Member of the Maryland House of Delegates from the Worcester County district
- In office 1943–1950 Serving with Ralph E. Shockley, Henry P. Walters, E. Peter Richardson
- Preceded by: Calvin P. Pruitt, Clarence E. Robertson, Ralph E. Shockley
- Succeeded by: Myrtle A. Polk, Clarence E. Robertson, Ralph E. Shockley

Personal details
- Born: Newark, Maryland, U.S.
- Died: October 8, 1955 (aged 73) near Berlin, Maryland, U.S.
- Party: Democratic
- Spouse: Dorothy
- Children: 3
- Occupation: Politician

= Rillie P. Dennis =

American politician (died 1955)

Rillie P. Dennis (died October 8, 1955) was an American politician from Maryland.

==Biography==
Rillie P. Dennis was born in Newark, Maryland, to Alice and Purnell Dennis.

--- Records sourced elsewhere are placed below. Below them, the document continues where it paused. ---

(* ===== verification/EffectJournal.v ===== *)
(** * The journal of effects

    crates/solaris-agent/src/execution_context/{recovery,output_store}.rs: the
    intent of an effect is in the ledger before it is executed, its outcome
    afterwards, with the output in a file that its digest names; what a later
    execution of the same effect does is decided by these records alone. *)
From S2P Require Import ResourceTypes Prelude Json Types WorkflowTypes Identity TaskRegistry RuntimeLedger Registries.
From S2P Require Import LedgerInterface MessageBus CollaborationTypes WorkflowRuns.
From S2P Require Import Paths NetworkDomains PermissionTypes PermissionEngine ProtectedPaths PermissionContext EffectAudit EffectTypes EffectEnvironment.

(** ** Output files *)

Inductive ReadAnswer : Type := ReadBytes (bytes : string) | ReadNotFound | ReadFailed (error : string).

(** A [SecureDirectory]: to write a file atomically and to read it. *)
Class Directory (D : Type) := {
  dir_write : D → string → string → D * result unit string;
  dir_read : D → string → ReadAnswer;
}.

(** A write that succeeds is read back, no write changes another file, and a write
    that fails leaves the old file or the new one. *)
Class DirectoryLaws (D : Type) `{!Directory D} : Prop := {
  dir_read_written : ∀ (d d' : D) name bytes, dir_write d name bytes = (d', Ok tt) → dir_read d' name = ReadBytes bytes;
  dir_read_other : ∀ (d d' : D) name other bytes r,
    dir_write d name bytes = (d', r) → other ≠ name → dir_read d' other = dir_read d other;
  dir_read_failed : ∀ (d d' : D) name bytes e,
    dir_write d name bytes = (d', Err e) → dir_read d' name = dir_read d name ∨ dir_read d' name = ReadBytes bytes;
}.

(** Well-formed UTF-8 ([String::from_utf8]). *)
Definition byte_in (lo hi : N) (c : ascii) : bool := (lo <=? N_of_ascii c)%N && (N_of_ascii c <=? hi)%N.
Definition cont (c : ascii) : bool := byte_in 128 191 c.
Fixpoint valid_utf8 (s : string) : bool :=
  match s with
  | EmptyString => true
  | String a rest =>
      if byte_in 0 127 a then valid_utf8 rest
      else match rest with
      | String b rest =>
          if byte_in 194 223 a then cont b && valid_utf8 rest
          else match rest with
          | String c rest =>
              if byte_in 224 239 a then
                (if byte_in 224 224 a then byte_in 160 191 b else if byte_in 237 237 a then byte_in 128 159 b else cont b) &&
                cont c && valid_utf8 rest
              else match rest with
              | String d rest =>
                  byte_in 240 244 a &&
                  (if byte_in 240 240 a then byte_in 144 191 b else if byte_in 244 244 a then byte_in 128 143 b else cont b) &&
                  cont c && cont d && valid_utf8 rest
              | EmptyString => false
              end
          | EmptyString => false
          end
      | EmptyString => false
      end
  end.

(** The directory of a Run, whether it lies in the old global directory, and that
    directory for reading old outputs. *)
Record EffectOutputStore (D : Type) : Type := {
  os_root : option D;
  os_global : result bool string;
  os_legacy_root : option D;
}.
Arguments os_root {D} _.
Arguments os_global {D} _.
Arguments os_legacy_root {D} _.

Definition is_sha256_hex (value : string) : bool :=
  bool_decide (byte_len value = 64)%Z && all_bytes is_ascii_hexdigit value.

Definition invalid_reference : string := "invalid effect output reference".

Definition validate_reference (reference : string) : result unit string :=
  match components reference with [Normal _] => Ok tt | _ => Err invalid_reference end.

Dennis was a Democrat. He served as a member of the Maryland House of Delegates, representing Worcester County from 1943 to 1950.

Dennis married Dorothy. They had three sons, Walter L., Purnell V. and Billy H. He was a member of Faith Chapel in Libertytown.

Dennis died on October 8, 1955, aged 73, at his home near Berlin.